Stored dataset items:
==============================

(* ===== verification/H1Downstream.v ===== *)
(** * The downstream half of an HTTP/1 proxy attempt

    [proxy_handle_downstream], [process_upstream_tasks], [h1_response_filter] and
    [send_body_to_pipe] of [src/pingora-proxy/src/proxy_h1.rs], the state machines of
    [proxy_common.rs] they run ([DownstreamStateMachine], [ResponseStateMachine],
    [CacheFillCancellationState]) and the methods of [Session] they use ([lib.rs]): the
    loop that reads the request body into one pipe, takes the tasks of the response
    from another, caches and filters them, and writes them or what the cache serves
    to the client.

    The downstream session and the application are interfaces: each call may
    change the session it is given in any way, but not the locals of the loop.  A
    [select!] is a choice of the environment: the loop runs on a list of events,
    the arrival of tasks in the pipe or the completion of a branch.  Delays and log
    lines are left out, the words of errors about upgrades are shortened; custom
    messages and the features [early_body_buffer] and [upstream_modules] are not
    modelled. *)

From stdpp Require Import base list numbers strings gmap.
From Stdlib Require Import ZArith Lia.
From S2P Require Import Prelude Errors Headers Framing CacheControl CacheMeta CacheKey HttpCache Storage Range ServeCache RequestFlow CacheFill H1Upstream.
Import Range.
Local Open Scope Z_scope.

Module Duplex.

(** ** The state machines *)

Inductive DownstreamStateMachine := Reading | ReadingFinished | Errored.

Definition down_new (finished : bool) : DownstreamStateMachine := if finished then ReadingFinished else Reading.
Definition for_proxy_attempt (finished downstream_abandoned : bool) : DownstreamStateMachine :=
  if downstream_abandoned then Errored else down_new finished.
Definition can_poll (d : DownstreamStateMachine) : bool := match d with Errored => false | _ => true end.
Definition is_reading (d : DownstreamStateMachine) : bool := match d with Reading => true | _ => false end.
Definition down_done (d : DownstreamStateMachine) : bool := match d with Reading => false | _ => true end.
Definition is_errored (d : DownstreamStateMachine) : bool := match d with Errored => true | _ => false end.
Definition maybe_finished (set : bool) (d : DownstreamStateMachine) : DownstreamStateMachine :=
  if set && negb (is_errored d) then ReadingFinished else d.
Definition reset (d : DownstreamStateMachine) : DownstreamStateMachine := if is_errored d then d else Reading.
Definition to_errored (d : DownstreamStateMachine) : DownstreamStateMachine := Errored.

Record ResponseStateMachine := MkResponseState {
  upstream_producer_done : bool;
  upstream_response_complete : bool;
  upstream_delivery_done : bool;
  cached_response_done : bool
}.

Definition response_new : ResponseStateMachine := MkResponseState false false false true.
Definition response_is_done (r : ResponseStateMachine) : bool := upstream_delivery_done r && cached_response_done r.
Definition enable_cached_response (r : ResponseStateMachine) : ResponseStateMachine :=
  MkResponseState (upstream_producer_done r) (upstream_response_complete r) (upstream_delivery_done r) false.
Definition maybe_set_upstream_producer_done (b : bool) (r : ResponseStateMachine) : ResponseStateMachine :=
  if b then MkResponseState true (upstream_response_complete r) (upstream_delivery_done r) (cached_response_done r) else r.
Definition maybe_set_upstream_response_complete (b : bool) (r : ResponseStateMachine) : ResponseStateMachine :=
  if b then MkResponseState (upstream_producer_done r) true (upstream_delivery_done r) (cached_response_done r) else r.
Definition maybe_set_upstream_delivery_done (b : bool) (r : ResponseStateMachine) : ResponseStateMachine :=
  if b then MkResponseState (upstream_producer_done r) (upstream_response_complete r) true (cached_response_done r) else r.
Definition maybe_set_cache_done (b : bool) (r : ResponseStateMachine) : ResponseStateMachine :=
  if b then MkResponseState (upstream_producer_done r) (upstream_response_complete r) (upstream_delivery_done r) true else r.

==============================

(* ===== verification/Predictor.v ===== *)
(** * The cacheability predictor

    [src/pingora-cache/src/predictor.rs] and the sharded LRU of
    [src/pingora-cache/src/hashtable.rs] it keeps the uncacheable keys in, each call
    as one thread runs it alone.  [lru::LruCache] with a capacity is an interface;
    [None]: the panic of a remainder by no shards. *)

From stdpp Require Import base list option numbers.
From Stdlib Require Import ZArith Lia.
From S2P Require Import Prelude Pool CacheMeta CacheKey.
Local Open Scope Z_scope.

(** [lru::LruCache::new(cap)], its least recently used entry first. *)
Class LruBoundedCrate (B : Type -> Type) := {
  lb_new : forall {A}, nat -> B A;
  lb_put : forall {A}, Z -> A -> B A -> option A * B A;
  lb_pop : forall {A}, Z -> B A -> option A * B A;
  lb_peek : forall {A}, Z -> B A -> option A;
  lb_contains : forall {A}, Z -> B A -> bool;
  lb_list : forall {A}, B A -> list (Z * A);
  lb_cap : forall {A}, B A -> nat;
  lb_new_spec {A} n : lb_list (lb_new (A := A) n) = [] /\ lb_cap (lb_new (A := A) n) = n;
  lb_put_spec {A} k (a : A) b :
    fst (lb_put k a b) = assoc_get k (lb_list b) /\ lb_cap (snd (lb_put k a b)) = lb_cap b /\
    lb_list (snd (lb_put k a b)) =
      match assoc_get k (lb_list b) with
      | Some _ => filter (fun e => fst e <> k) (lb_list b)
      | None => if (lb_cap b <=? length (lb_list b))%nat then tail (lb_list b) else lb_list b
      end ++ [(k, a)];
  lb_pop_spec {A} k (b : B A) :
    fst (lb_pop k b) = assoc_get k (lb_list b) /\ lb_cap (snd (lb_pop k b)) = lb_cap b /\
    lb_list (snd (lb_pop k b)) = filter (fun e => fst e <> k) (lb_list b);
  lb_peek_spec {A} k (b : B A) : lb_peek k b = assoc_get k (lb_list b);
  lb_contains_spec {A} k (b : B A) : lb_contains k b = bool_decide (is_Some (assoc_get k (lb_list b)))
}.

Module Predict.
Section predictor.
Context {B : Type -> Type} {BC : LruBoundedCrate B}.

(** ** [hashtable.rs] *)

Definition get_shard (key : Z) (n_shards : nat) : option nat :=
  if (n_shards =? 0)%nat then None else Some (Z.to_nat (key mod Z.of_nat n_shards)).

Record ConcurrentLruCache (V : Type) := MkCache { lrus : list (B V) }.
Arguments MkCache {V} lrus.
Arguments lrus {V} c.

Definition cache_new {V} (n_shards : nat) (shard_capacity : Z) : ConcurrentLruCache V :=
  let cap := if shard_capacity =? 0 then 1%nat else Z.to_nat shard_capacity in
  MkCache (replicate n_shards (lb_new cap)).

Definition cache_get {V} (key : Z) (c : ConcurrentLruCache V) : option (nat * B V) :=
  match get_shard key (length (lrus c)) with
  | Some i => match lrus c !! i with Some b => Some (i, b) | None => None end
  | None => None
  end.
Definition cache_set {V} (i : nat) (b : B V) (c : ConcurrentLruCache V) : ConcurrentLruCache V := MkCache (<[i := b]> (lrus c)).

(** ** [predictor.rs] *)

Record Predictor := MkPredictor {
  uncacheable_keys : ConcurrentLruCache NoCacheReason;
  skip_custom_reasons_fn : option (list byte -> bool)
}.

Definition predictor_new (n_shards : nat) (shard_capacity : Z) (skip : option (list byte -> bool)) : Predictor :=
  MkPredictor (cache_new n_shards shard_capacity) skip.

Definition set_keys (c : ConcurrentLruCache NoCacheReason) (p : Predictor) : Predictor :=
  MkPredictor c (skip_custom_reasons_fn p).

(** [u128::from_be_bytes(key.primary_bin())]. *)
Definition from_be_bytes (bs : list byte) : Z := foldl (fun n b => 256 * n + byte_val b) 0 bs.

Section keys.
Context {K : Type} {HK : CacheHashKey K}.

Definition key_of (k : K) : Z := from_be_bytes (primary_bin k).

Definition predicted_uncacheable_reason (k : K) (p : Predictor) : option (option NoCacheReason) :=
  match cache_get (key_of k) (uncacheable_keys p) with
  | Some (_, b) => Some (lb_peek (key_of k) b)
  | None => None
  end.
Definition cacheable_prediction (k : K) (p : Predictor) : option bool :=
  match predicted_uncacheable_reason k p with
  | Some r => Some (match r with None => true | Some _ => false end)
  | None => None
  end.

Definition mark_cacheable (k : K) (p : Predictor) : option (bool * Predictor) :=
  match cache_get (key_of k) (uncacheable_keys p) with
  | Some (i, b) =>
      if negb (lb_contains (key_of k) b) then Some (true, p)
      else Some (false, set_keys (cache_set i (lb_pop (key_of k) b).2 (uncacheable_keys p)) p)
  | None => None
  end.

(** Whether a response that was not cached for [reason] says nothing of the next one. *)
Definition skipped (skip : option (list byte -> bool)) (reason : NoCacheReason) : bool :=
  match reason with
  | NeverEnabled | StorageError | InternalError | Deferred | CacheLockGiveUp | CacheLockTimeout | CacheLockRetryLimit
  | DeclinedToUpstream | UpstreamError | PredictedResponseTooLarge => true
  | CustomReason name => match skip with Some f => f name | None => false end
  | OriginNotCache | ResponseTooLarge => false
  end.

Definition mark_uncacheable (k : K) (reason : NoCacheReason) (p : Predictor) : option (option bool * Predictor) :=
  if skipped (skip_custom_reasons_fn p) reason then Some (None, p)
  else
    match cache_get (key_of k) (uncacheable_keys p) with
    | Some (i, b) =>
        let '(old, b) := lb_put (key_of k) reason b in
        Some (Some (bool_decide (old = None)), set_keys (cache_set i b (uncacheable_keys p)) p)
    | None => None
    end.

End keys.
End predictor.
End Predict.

==============================

■ What to work on: Find each line in the data above with the word "Record", then copy it.

■ Solution to this exercise:
Record ResponseStateMachine := MkResponseState {
Record ConcurrentLruCache (V : Type) := MkCache { lrus : list (B V) }.
Record Predictor := MkPredictor {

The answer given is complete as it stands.